1. J.P.Nataf - Oh ! Hé ! Hein ! Bon !
2. -M- Je vends des robes
3. Alain Bashung - Le sud
4. Miossec - Chanson pour Nathalie
5. Cali - La rua Madureira
6. Arno - Mirza
7. Tété - Mon copain Bismarck
8. La Grande Sophie - Je veux être noir
9. Art Mengo - La maison près de la fontaine
10. Fabien Martin - Riz complet
11. Helena - Le téléfon
12. Daniel Darc - Rondeau
13. Fabio Viscogliosi - Un anno d’amore
14. Venus - The south
15. Autour de Lucie - La rua Madureira
Entre tristesse, nostalgie et profond respect, un très bel hommage de la scène française à Nino Ferrer qui nous a quitté depuis bientôt sept ans.

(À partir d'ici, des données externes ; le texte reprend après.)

(** * Memory ingestion and retrieval pipeline

    A shallow embedding of [src/chunking.ts] (text normaliser, sentence
    chunker, metadata extractor), of [memory-system.ts] (the pipeline
    orchestrator), of the part of [vector-store.ts] the orchestrator
    relies on and of the chat endpoint of [copilot-server.ts], together
    with the properties the specification states about them.

    JavaScript strings are sequences of UTF-16 code units; a string is
    modelled as [list N], one entry per code unit, so that [length] is the
    [.length] of the source and a regular expression without the [u] flag
    walks the list one element at a time.  Token counts and limits are
    integers; similarity scores and vector components are read as exact
    rationals.  The embedding model, the chat model, the clock, the
    identifier generator and the vector database are outside the
    repository: the first four are oracles of an environment, the last is
    modelled from the contract the specification gives for it.  The
    printing of a score as a percentage with one decimal, which the
    runtime computes on floating-point numbers, is an oracle as well. *)

From stdpp Require Import gmap strings list fin_maps sorting pretty.
From Stdlib Require Import ZArith QArith Qround Lia.

#[local] Open Scope Z_scope.

(** ** Strings, character classes and the regular expressions used *)

Module JS.

Abbreviation jsstring := (list N).

(** A literal of the source, as code units (the literals used are ASCII). *)
Definition lit (s : string) : jsstring :=
  map Ascii.N_of_ascii (String.list_ascii_of_string s).

Definition LF : N := 10%N.
Definition SPACE : N := 32%N.

(** [\s] of ECMAScript: WhiteSpace and LineTerminator code points, all in
    the basic plane.  [String.prototype.trim] strips the same set. *)
Definition is_ws (c : N) : bool :=
  ((9 <=? c) && (c <=? 13) || (c =? 32) || (c =? 160) || (c =? 5760)
   || (8192 <=? c) && (c <=? 8202) || (c =? 8232) || (c =? 8233)
   || (c =? 8239) || (c =? 8287) || (c =? 12288) || (c =? 65279))%N.

(** [\n] *)
Definition is_newline (c : N) : bool := (c =? 10)%N.

(** [[.!?]] *)
Definition is_terminal (c : N) : bool :=
  ((c =? 46) || (c =? 33) || (c =? 63))%N.

(** [s.replace(/C+/g, rep)] for a character class [C]: the text outside the
    maximal runs of [C] is copied, every maximal run becomes [rep].
    [in_run] tells that the previous code unit belonged to the run being
    replaced. *)
Fixpoint replace_runs (cls : N -> bool) (rep : jsstring) (in_run : bool)
    (s : jsstring) : jsstring :=
  match s with
  | [] => []
  | c :: r =>
      if cls c then
        if in_run then replace_runs cls rep true r
        else rep ++ replace_runs cls rep true r
      else c :: replace_runs cls rep false r
  end.

Definition replace_all (cls : N -> bool) (rep : jsstring) (s : jsstring) :=
  replace_runs cls rep false s.

(** [s.split(/C+/)]: [cur] is the piece being read (S[p..q) of the
    language definition), pushed when a run of [C] starts and once more at
    the end of the input, empty or not. *)
Fixpoint split_runs (cls : N -> bool) (cur : jsstring) (in_run : bool)
    (s : jsstring) : list jsstring :=
  match s with
  | [] => [cur]
  | c :: r =>
      if cls c then
        if in_run then split_runs cls [] true r
        else cur :: split_runs cls [] true r
      else split_runs cls (cur ++ [c]) false r
  end.

Definition split (cls : N -> bool) (s : jsstring) : list jsstring :=
  split_runs cls [] false s.

Fixpoint dropWhile {A} (p : A -> bool) (l : list A) : list A :=
  match l with
  | [] => []
  | x :: r => if p x then dropWhile p r else l
  end.

Definition trimStart (s : jsstring) : jsstring := dropWhile is_ws s.
Definition trimEnd (s : jsstring) : jsstring :=
  reverse (dropWhile is_ws (reverse s)).

(** [s.trim()] *)
Definition trim (s : jsstring) : jsstring := trimEnd (trimStart s).

(** [a.join(sep)] *)
Fixpoint join (sep : jsstring) (a : list jsstring) : jsstring :=
  match a with
  | [] => []
  | [x] => x
  | x :: r => x ++ sep ++ join sep r
  end.

(** [re.test(s)] for an unanchored pattern: some suffix of [s] starts with
    a match. *)
Fixpoint test_anywhere (at_start : jsstring -> bool) (s : jsstring) : bool :=
  at_start s ||
  match s with
  | [] => false
  | _ :: r => test_anywhere at_start r
  end.

Fixpoint starts_with (p s : jsstring) : option jsstring :=
  match p, s with
  | [], _ => Some s
  | a :: p', b :: s' => if (a =? b)%N then starts_with p' s' else None
  | _ :: _, [] => None
  end.

Definition next_is_nonspace (s : jsstring) : bool :=
  match s with
  | c :: _ => negb (is_ws c)
  | [] => false
  end.

(** [/https?:\/\/[^\s]+/] at the head of [s] *)
Definition url_here (s : jsstring) : bool :=
  match starts_with (lit "http://") s with
  | Some r => next_is_nonspace r
  | None =>
      match starts_with (lit "https://") s with
      | Some r => next_is_nonspace r
      | None => false
      end
  end.

(** [[^\s]+\.[^\s]+] somewhere in the run of non-blank code units that
    starts at the head of [s]; [seen] tells that at least one code unit of
    the run was read already. *)
Fixpoint dotted_run (seen : bool) (s : jsstring) : bool :=
  match s with
  | [] => false
  | c :: r =>
      if is_ws c then false
      else (seen && (c =? 46)%N && next_is_nonspace r) || dotted_run true r
  end.

(** [/[^\s]+@[^\s]+\.[^\s]+/]: an [@] preceded by a non-blank code unit and
    followed by a dotted run.  [prev] tells that the previous code unit
    was not blank. *)
Fixpoint email_scan (prev : bool) (s : jsstring) : bool :=
  match s with
  | [] => false
  | c :: r =>
      (prev && (c =? 64)%N && dotted_run false r)
      || email_scan (negb (is_ws c)) r
  end.

End JS.

Import JS.

(** ** [chunking.ts] *)

Module Chunking.

Record Chunk := mkChunk {
  text : jsstring;
  index : nat;
  tokenCount : Z
}.

(** [text.split(/[.!?]+/).map(s => s.trim()).filter(s => s.length > 0)] *)
Definition splitIntoSentences (text : jsstring) : list jsstring :=
  filter (fun s => (0 < length s)%nat) (map trim (split is_terminal text)).

(** [Math.ceil(text.length / 4)] *)
Definition estimateTokenCount (text : jsstring) : Z :=
  (Z.of_nat (length text) + 3) / 4.

(** The backward walk of lines 62-72: [rest] holds
    [currentChunk[i], currentChunk[i-1], ..., currentChunk[0]]. *)
Fixpoint overlapWalk (overlapTokens : Z) (rest : list jsstring)
    (overlapSentences : list jsstring) (overlapCount : Z)
    : list jsstring * Z :=
  match rest with
  | [] => (overlapSentences, overlapCount)
  | s :: rest' =>
      let tokens := estimateTokenCount s in
      if overlapCount + tokens <=? overlapTokens then
        overlapWalk overlapTokens rest' (s :: overlapSentences)
          (overlapCount + tokens)
      else (overlapSentences, overlapCount)
  end.

Definition overlapOf (overlapTokens : Z) (currentChunk : list jsstring)
    : list jsstring * Z :=
  overlapWalk overlapTokens (reverse currentChunk) [] 0.

(** The variables of [chunkText] that the loop updates. *)
Record Loop := mkLoop {
  chunks : list Chunk;
  currentChunk : list jsstring;
  currentTokenCount : Z;
  chunkIndex : nat
}.

(** [currentChunk.join('. ') + '.'] *)
Definition joinSentences (currentChunk : list jsstring) : jsstring :=
  join (lit ". ") currentChunk ++ lit ".".

Definition mustFlush (maxTokens : Z) (st : Loop) (sentenceTokens : Z) : bool :=
  (maxTokens <? currentTokenCount st + sentenceTokens)
  && (0 <? length (currentChunk st))%nat.

(** Lines 54-75: push the pending chunk and restart from its overlap. *)
Definition flush (overlapTokens : Z) (st : Loop) : Loop :=
  let chunkText := joinSentences (currentChunk st) in
  let '(overlapSentences, overlapCount) :=
    overlapOf overlapTokens (currentChunk st) in
  {| chunks := chunks st ++
       [ {| text := chunkText; index := chunkIndex st;
            tokenCount := currentTokenCount st |} ];
     currentChunk := overlapSentences;
     currentTokenCount := overlapCount;
     chunkIndex := S (chunkIndex st) |}.

(** One iteration of the [for (const sentence of sentences)] loop. *)
Definition loopBody (maxTokens overlapTokens : Z) (st : Loop)
    (sentence : jsstring) : Loop :=
  let sentenceTokens := estimateTokenCount sentence in
  let st' :=
    if mustFlush maxTokens st sentenceTokens then flush overlapTokens st
    else st in
  {| chunks := chunks st';
     currentChunk := currentChunk st' ++ [sentence];
     currentTokenCount := currentTokenCount st' + sentenceTokens;
     chunkIndex := chunkIndex st' |}.

Definition loopInit : Loop :=
  {| chunks := []; currentChunk := []; currentTokenCount := 0;
     chunkIndex := 0 |}.

(** Lines 82-92. *)
Definition lastChunk (st : Loop) : list Chunk :=
  if (0 <? length (currentChunk st))%nat then
    chunks st ++
      [ {| text := joinSentences (currentChunk st); index := chunkIndex st;
           tokenCount := currentTokenCount st |} ]
  else chunks st.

Comme un enfant fait des bêtises pour se faire remarquer, Nino Ferrer a du faire le fanfaron pour qu’on fasse attention à son travail artistique. Ce sensible utopiste, après quelques essais infructueux dans la chanson romantique, devra se contraindre à faire le rigolo avec Mirza, Oh Eh Hein Bon et Le téléfon pour que le public le distingue. Sur un tempo rythm’n’blues très percutant (Je veux être noir, scandait-t-il !), les paroles complètement et gratuitement absurdes (et non surréalistes comme ont pu analyser quelques intellos) ne sont utilisées que pour l’impact rythmique de leurs sonorités (Mon copain Bismarck est à ce titre un modèle du genre). On est en 1966, il a 32 ans et ce brusque et lucratif succès le propulse dans l’univers du show-business dont il goûtera avec morgue les délices avant de rapidement le rejeter.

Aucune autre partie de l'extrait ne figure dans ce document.